- _Task requirements_: Go through the entries below and tally the lines containing the string "sources"; report only the tally.

+++

(** C10, amended.  An iterator constructed without a batch size, whatever the
    two shuffle flags and the permutations drawn for them, delivers in source
    order, with or without the worker.  In every run the n-th value handed to
    the caller is made of the elements [n] of the sources: [data[n]] when
    there are no label sources, the list [[data[n], label[n], ...]] when
    there are.  When every element of every source can be fetched, every run
    that reaches [StopIteration] has delivered exactly these items for
    n = 0, ..., length - 1, and the lockstep run is such a run. *)
Theorem no_batch_source_order (data : Source A) (label : list (Source A))
    (prefetch : bool) (length : option Z)
    (transform : option (pyval A -> result (pyval A)))
    (shuffle full_shuffle : bool) (rnd_index rnd_full : list Z -> list Z)
    (it : Iterator.t A) :
  (forall l, Permutation l (rnd_index l)) ->
  Iterator.__init__ data label prefetch length None transform shuffle full_shuffle
                    rnd_index rnd_full = Ok it ->
  (forall sched n v,
     nth_error (Iterator.delivered (fst (Iterator.run sched it))) n = Some v ->
     exists d labs,
       src_getitem data (Z.of_nat n) = Ok d /\
       mapM (fun lab => src_getitem lab (Z.of_nat n)) label = Ok labs /\
       v = Iterator.compose d labs /\
       (label = [] -> v = d)) /\
  (forall (elem : Z -> pyval A) (lelem : list (Z -> pyval A)),
     (forall j, 0 <= j < Iterator.length it -> src_getitem data j = Ok (elem j)) ->
     Forall2 (fun lab le =>
                forall j, 0 <= j < Iterator.length it -> src_getitem lab j = Ok (le j))
             label lelem ->
     let item := fun j => Iterator.compose (elem j) (map (fun le => le j) lelem) in
     (forall sched,
        In Iterator.StopIteration (fst (Iterator.run sched it)) ->
        Iterator.delivered (fst (Iterator.run sched it))
        = map item (zrange 0 (Iterator.length it))) /\
     (let evs := fst (Iterator.run (Iterator.lockstep prefetch None
                                      (Z.to_nat (Iterator.length it))) it) in
      Iterator.delivered evs = map item (zrange 0 (Iterator.length it)) /\
      In Iterator.StopIteration evs)).
Proof.
  intros Hperm Hinit.
  destruct (init_ok _ _ _ _ _ _ _ _ _ _ _ Hperm Hinit)
    as (Hit & Hwf & Hdata & Hlabel & Hpf & Hbs & _).
  assert (Hbody : forall j, Iterator.primary_body it j = Iterator.nobatch_body it j)
    by (intros j; unfold Iterator.primary_body; now rewrite Hbs).
  pose proof (len_without_batch_size it Hbs Hwf) as Hlen.
  split.
  - intros sched n v Hn.
    destruct (Iterator.run sched it) as [evs s'] eqn:Hrun. cbn [fst] in Hn.
    destruct (run_safe it sched evs s' Hit Hwf Hrun) as [Hvs _].
    pose proof (produced_nth _ _ _ _ _ Hvs Hn) as Hv.
    rewrite Hbody in Hv. unfold Iterator.nobatch_body in Hv.
    rewrite Hdata, Hlabel in Hv.
    destruct (src_getitem data (Z.of_nat n)) as [d|] eqn:Hd; [|discriminate].
    cbn [bind] in Hv.
    destruct (mapM (fun lab => src_getitem lab (Z.of_nat n)) label) as [labs|] eqn:Hl;
      [|discriminate].
    cbn [bind] in Hv. injection Hv as <-.
    exists d, labs. repeat split. intros ->. simpl in Hl. now injection Hl as <-.
  - intros elem lelem Helem Hlelem item.
    assert (Hitems : forall j, 0 <= j < Iterator.bound it ->
                               Iterator.primary_body it j = Ok (item j)).
    { intros j Hj. rewrite Hbody. unfold Iterator.nobatch_body.
      rewrite Hdata, Hlabel, Helem by lia. cbn [bind].
      rewrite (labels_getitem label lelem (Iterator.length it) j Hlelem) by lia.
      reflexivity. }
    split.
    + intros sched Hstop.
      destruct (Iterator.run sched it) as [evs s'] eqn:Hrun. cbn [fst] in *.
      destruct (run_safe it sched evs s' Hit Hwf Hrun) as (Hvs & _ & Hn).
      rewrite (Hn Hstop) in Hvs. rewrite Hlen.
      exact (produced_map it item _ _ Hitems Hvs).
    + pose proof (run_lockstep it item Hwf Hitems) as Hrun.
      rewrite <- Hit, Hpf, Hbs in Hrun.
      replace (Z.to_nat (Iterator.length it)) with (List.length (Iterator.index it))
        by (rewrite Hlen; unfold Iterator.bound; lia).
      rewrite Hlen. exact Hrun.
Qed.

End Construction.

(** *** Full shuffle *)

Section Slices.
Context {X : Type}.

Lemma firstn_plus (x y : nat) (l : list X) :
  firstn (x + y) l = firstn x l ++ firstn y (skipn x l).
Proof.
  revert l. induction x as [|x IH]; intros l; [reflexivity|].
  destruct l as [|a l]; simpl; [now rewrite firstn_nil|]. now rewrite IH.
Qed.

Lemma py_slice_In (l : list X) (lo hi : Z) (x : X) : In x (py_slice l lo hi) -> In x l.
Proof.
  unfold py_slice. intros H.
  set (a := Z.to_nat (norm_bound (Z.of_nat (List.length l)) lo)) in *.
  set (b := Z.to_nat _) in H.
  rewrite <- (firstn_skipn a l). apply in_or_app. right.
  rewrite <- (firstn_skipn b (skipn a l)). apply in_or_app. now left.
Qed.

(** Adjacent slices join. *)
Lemma py_slice_app (l : list X) (a b c : Z) :
  0 <= a <= b -> b <= c -> py_slice l a b ++ py_slice l b c = py_slice l a c.
Proof.
  intros Hab Hbc. unfold py_slice, norm_bound.
  destruct (Z.ltb_spec a 0); [lia|]. destruct (Z.ltb_spec b 0); [lia|].
  destruct (Z.ltb_spec c 0); [lia|].
  set (n := Z.of_nat (List.length l)).
  replace (Z.to_nat (Z.min c n - Z.min a n))
    with (Z.to_nat (Z.min b n - Z.min a n) + Z.to_nat (Z.min c n - Z.min b n))%nat by lia.
  rewrite firstn_plus, skipn_skipn. do 3 f_equal. lia.
Qed.



End Slices.

Lemma ceil_div_bounds (a b n : Z) :
  0 < b -> ceil_div a b = Ok n -> a <= n * b /\ (n - 1) * b < a.
Proof.
  intros Hb. unfold ceil_div. destruct (Z.eqb_spec b 0); [lia|].
  intros H. injection H as <-.
  pose proof (Z.div_mod (- a) b ltac:(lia)) as Hdm.
  pose proof (Z.mod_pos_bound (- a) b Hb) as Hm. nia.
Qed.


Lemma mapM_length {X Y : Type} (f : X -> result Y) (l : list X) (ys : list Y) :
  mapM f l = Ok ys -> List.length ys = List.length l.
Proof.
  intros H. apply mapM_ok_iff in H. symmetry. eapply Forall2_length. eassumption.
Qed.

Section FullShuffle.
Context {A : Type}.


End FullShuffle.

Section FullShuffleRuns.
Context {A : Type}.


Lemma batched_body_full (it : Iterator.t A) (fi : list Z) (i : Z) :
  Iterator.full_index it = Some fi -> fi <> [] ->
  Iterator.batched_body it i = Iterator.full_body it fi i.
Proof.
  intros Hfi Hne. unfold Iterator.batched_body. rewrite Hfi.
  destruct fi; [congruence|reflexivity].
Qed.


End FullShuffleRuns.


(** C10, as stated, fails for an iterator with a label source: the value
    handed out first is the list of [data[0]] and [label[0]], not
    [data[0]]. *)
Lemma no_batch_source_order_counterexample :
  exists it,
    Iterator.__init__ (list_source [10; 11; 12]) [list_source [20; 21; 22]] false None None
                      None false false (fun l => l) (fun l => l) = Ok it /\
    src_getitem (list_source [10; 11; 12]) 0 = Ok (Atom 10) /\
    fst (Iterator.run [Iterator.Next] it)
    = [Iterator.Item (PList [Atom 10; Atom 20])].
Proof. eexists. split; [reflexivity|]. split; reflexivity. Qed.

Lemma no_batch_source_order_witness :
  exists it,
    Iterator.__init__ (list_source [10; 11; 12]) [list_source [20; 21; 22]] true None None
                      None true true (@rev Z) (@rev Z) = Ok it /\
    Iterator.delivered (fst (Iterator.run (Iterator.lockstep true None 3) it))
    = [PList [Atom 10; Atom 20]; PList [Atom 11; Atom 21]; PList [Atom 12; Atom 22]].
Proof.
  eexists. split; [reflexivity|].
  match goal with
  | |- context [Iterator.run _ ?it] =>
      destruct (no_batch_source_order (list_source [10; 11; 12]) [list_source [20; 21; 22]]
                  true None None true true (@rev Z) (@rev Z) it (@Permutation_rev Z)
                  eq_refl) as [_ H]
  end.
  destruct (H (fun j => Atom (10 + j)) [fun j => Atom (20 + j)]) as [_ [Hd _]].
  - intros j Hj. cbn [Iterator.length] in Hj.
    assert (Hc : j = 0 \/ j = 1 \/ j = 2) by (simpl in Hj; lia).
    destruct Hc as [->|[->| ->]]; reflexivity.
  - constructor; [|constructor]. intros j Hj. cbn [Iterator.length] in Hj.
    assert (Hc : j = 0 \/ j = 1 \/ j = 2) by (simpl in Hj; lia).
    destruct Hc as [->|[->| ->]]; reflexivity.
  - exact Hd.
Defined.


(** *** Failures *)

Section Failures.
Context {A : Type}.

Lemma init_fresh (data : Source A) (label : list (Source A)) (prefetch : bool)
    (length : option Z) (batch_size : option Z)
    (transform : option (pyval A -> result (pyval A)))
    (shuffle full_shuffle : bool) (rnd_index rnd_full : list Z -> list Z)
    (it : Iterator.t A) :
  Iterator.__init__ data label prefetch length batch_size transform shuffle full_shuffle
                    rnd_index rnd_full = Ok it ->
  it = Iterator.with_state it [] None 0 /\ Iterator.prefetch it = prefetch.
Proof.
  unfold Iterator.__init__.
  destruct (negb _); [discriminate|].
  destruct (Iterator.__len__ _); [|discriminate].
  cbn [bind]. intros H. injection H as <-. split; reflexivity.
Qed.

Variable cfg : Iterator.t A.
Local Abbreviation st := (Iterator.with_state cfg).

Lemma failure_last_running (q : list (result (pyval A))) (th : option Iterator.pc) :
  Iterator.failure_last q th -> th <> Some Iterator.Done -> exists vs, q = map Ok vs.
Proof. intros [H|[H _]] Hth; [exact H|contradiction]. Qed.

Lemma emit_failure_last (q : list (result (pyval A))) (c next : Iterator.pc) (ps : Z)
    (r : result (pyval A)) :
  (exists vs, q = map Ok vs) ->
  exists q' th',
    Iterator.emit (st q (Some c) ps) r next = st q' th' ps /\ Iterator.failure_last q' th'.
Proof.
  intros [vs ->].
  destruct (emit_cases cfg (map Ok vs) (Some c) ps r next)
    as [H|[(v & _ & H)|(e & _ & H)]]; rewrite H.
  - exists (map Ok vs), (Some c). split; [reflexivity|]. left. eauto.
  - exists (map Ok vs ++ [Ok v]), (Some next). split; [reflexivity|].
    left. exists (vs ++ [v]). now rewrite map_app.
  - exists (map Ok vs ++ [Raise e]), (Some Iterator.Done). split; [reflexivity|].
    right. eauto.
Qed.

(** The worker puts nothing after a failure. *)
Lemma worker_step_failure_last (q : list (result (pyval A))) (th : option Iterator.pc)
    (ps : Z) :
  Iterator.failure_last q th ->
  exists q' th',
    Iterator.worker_step (st q th ps) = st q' th' ps /\ Iterator.failure_last q' th'.
Proof.
  intros Hfl.
  destruct th as [[|i| |i|]|].
  - rewrite worker_step_Start.
    destruct (failure_last_running _ _ Hfl ltac:(discriminate)) as [vs ->].
    destruct (Iterator.batch_size cfg); eexists _, _; (split; [reflexivity|]); left; eauto.
  - rewrite worker_step_NoBatch.
    pose proof (failure_last_running _ _ Hfl ltac:(discriminate)) as Hvs.
    destruct (i <? Iterator.length cfg); [now apply emit_failure_last|].
    eexists _, _. split; [reflexivity|]. now left.
  - rewrite worker_step_Enter.
    pose proof (failure_last_running _ _ Hfl ltac:(discriminate)) as Hvs.
    destruct (Iterator.__len__ cfg); eexists _, _; (split; [reflexivity|]); now left.
  - rewrite worker_step_Batched.
    pose proof (failure_last_running _ _ Hfl ltac:(discriminate)) as Hvs.
    destruct (Iterator.__len__ cfg) as [n|];
      [destruct (i <? n); [now apply emit_failure_last|]|];
      eexists _, _; (split; [reflexivity|]); now left.
  - rewrite worker_step_Done. eauto.
  - rewrite worker_step_unstarted. eauto.
Qed.

(** Once the failure has been taken off the queue and the worker has
    returned, every call of [__next__] waits. *)
Lemma run_terminal (sched : list Iterator.action) (ps : Z) :
  Iterator.prefetch cfg = true -> ps < Iterator.bound cfg ->
  forall evs s',
    Iterator.run sched (st [] (Some Iterator.Done) ps) = (evs, s') ->
    Forall (eq (@Iterator.Waiting A)) evs.
Proof.
  intros Hpf Hps. induction sched as [|a sched IH]; intros evs s' Hrun.
  - injection Hrun as <- _. constructor.
  - destruct a; cbn [Iterator.run] in Hrun.
    + rewrite worker_step_Done in Hrun. eapply IH; eassumption.
    + rewrite next_prefetch in Hrun by assumption. cbv zeta in Hrun.
      destruct (Z.leb_spec (Iterator.bound cfg) ps); [lia|].
      destruct (Iterator.run sched (st [] (Some Iterator.Done) ps)) as [evs1 s1] eqn:Hr.
      injection Hrun as <- <-. constructor; [reflexivity|]. eapply IH; reflexivity.
Qed.
(** * torch3d: the IoU metric and the shape behaviour of the geometric layers

    Embedding of [torch3d/metrics/iou.py] and [torch3d/nn/layers.py].

    Conventions.
    - A Python exception is the value [None] of the [option] monad.
    - The entries of float tensors (the IoU counters, the squared distances
      and weights of the feature propagation) are exact rationals [Q] in
      the modules [IoU] and [FeaturePropagation]; what float division
      yields on a zero divisor is kept as the non-finite values of
      [pyfloat], which is what [torch.isfinite] tests.  Rounding is not
      modelled in these modules.
    - Where the result depends on how float32 rounds (the counters of the
      metric when batches are split, joined or reordered), the counters
      are float32 values: module [IoU32], over the IEEE 754 specification
      [SpecFloat] of the standard library.
    - A tensor given by its entries is contiguous, and a batch is given by
      its items, so that a batch has a class dimension only if it has an
      item.
    - Integer tensors (class labels, neighbour indices) hold [Z].
    - In the layers a tensor is represented by its shape; strides are not
      modelled. *)

From Stdlib Require Import List ZArith QArith Qminmax Lia Lqa Bool Arith.
From Stdlib Require Import Permutation SpecFloat.
Import ListNotations.

(** ** The exception monad *)

Definition bind {A B : Type} (m : option A) (f : A -> option B) : option B :=
  match m with
  | Some a => f a
  | None => None
  end.

Notation "x <- m ;; k" := (bind m (fun x => k))
  (at level 61, m at next level, right associativity).
Notation "' pat <- m ;; k" := (bind m (fun x => match x with pat => k end))
  (at level 61, pat pattern, m at next level, right associativity).

Fixpoint mapM {A B : Type} (f : A -> option B) (l : list A) : option (list B) :=
  match l with
  | [] => Some []
  | a :: l' => b <- f a ;; bs <- mapM f l' ;; Some (b :: bs)
  end.


(** ** One-dimensional tensors *)

Module Tensor1.

(** Elementwise binary operation on two 1-D tensors with PyTorch's
    broadcasting: equal sizes are combined pointwise, a tensor of size 1 is
    stretched, any other pair of sizes raises. *)
Fixpoint zip_with {A B C : Type} (f : A -> B -> C) (a : list A) (b : list B)
  : list C :=
  match a, b with
  | x :: a', y :: b' => f x y :: zip_with f a' b'
  | _, _ => []
  end.

Definition broadcast2 {A B C : Type} (f : A -> B -> C)
           (a : list A) (b : list B) : option (list C) :=
  if Nat.eqb (length a) (length b) then Some (zip_with f a b)
  else match a, b with
       | [x], _ => Some (map (f x) b)
       | _, [y] => Some (map (fun x => f x y) a)
       | _, _ => None
       end.

(** [t == k] for an integer tensor and a Python int. *)
Definition eq_scalar (t : list Z) (k : Z) : list bool :=
  map (fun v => Z.eqb v k) t.

(** [torch.sum] of a boolean tensor: the number of [True] entries. *)
Fixpoint sum_bool (t : list bool) : Z :=
  match t with
  | [] => 0
  | b :: t' => (if b then 1 else 0) + sum_bool t'
  end.

(** [torch.sum] of a tensor of rationals. *)
Fixpoint torch_sum (t : list Q) : Q :=
  match t with
  | [] => 0
  | v :: t' => v + torch_sum t'
  end.

(** [t[k] += v] for a float tensor [t] and an integer [v]; an index past
    the end raises [IndexError].  The sum is the exact one; [IoU32.iadd_at]
    is the float32 addition. *)
Fixpoint iadd_at (t : list Q) (k : nat) (v : Z) : option (list Q) :=
  match t, k with
  | [], _ => None
  | c :: t', O => Some ((c + inject_Z v) :: t')
  | c :: t', S k' => r <- iadd_at t' k' v ;; Some (c :: r)
  end.

End Tensor1.

(** ** torch3d/metrics/iou.py *)

Module IoU.
Import Tensor1.

(** A Python float as far as the metric can tell one from another: a finite
    value or one of the three non-finite ones. *)
Inductive pyfloat : Type :=
| Fin (q : Q)
| PInf
| NInf
| NaN.

Definition isfinite (v : pyfloat) : bool :=
  match v with
  | Fin _ => true
  | _ => false
  end.

(** Division of two finite floats: a zero divisor gives [nan] for [0/0] and
    an infinity otherwise. *)
Definition fdiv (a b : Q) : pyfloat :=
  if Qeq_bool b 0 then
    if Qeq_bool a 0 then NaN
    else if Qle_bool 0 a then PInf else NInf
  else Fin (a / b).

(** The attributes of an [IoU] object. *)
Record t : Type := mk {
  num_classes : nat;
  smooth : Q;
  inter : list Q;
  union : list Q
}.

(** [torch.zeros(n) + s] *)
Definition zeros_plus (n : nat) (s : Q) : list Q :=
  map (fun z => z + s) (repeat 0 n).

Definition reset (self : t) : t :=
  {| num_classes := num_classes self;
     smooth := smooth self;
     inter := zeros_plus (num_classes self) (smooth self);
     union := zeros_plus (num_classes self) (smooth self) |}.

(** [IoU(num_classes, smooth)] *)
Definition init (n : nat) (s : Q) : t :=
  reset {| num_classes := n; smooth := s; inter := []; union := [] |}.

(** *** [torch.argmax(x, dim=1)]

    A prediction tensor of shape [B, C, ...] is a list of [B] items, each a
    list of [C] rows of scores, the trailing dimensions flattened in
    row-major order.  For each position the index of the first maximal
    score is returned. *)
Definition argmax_step (c : Z) (best : list (Q * Z)) (row : list Q)
  : list (Q * Z) :=
  zip_with (fun b v => if Qle_bool v (fst b) then b else (v, c)) best row.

+++

- _Finished exercise_: 2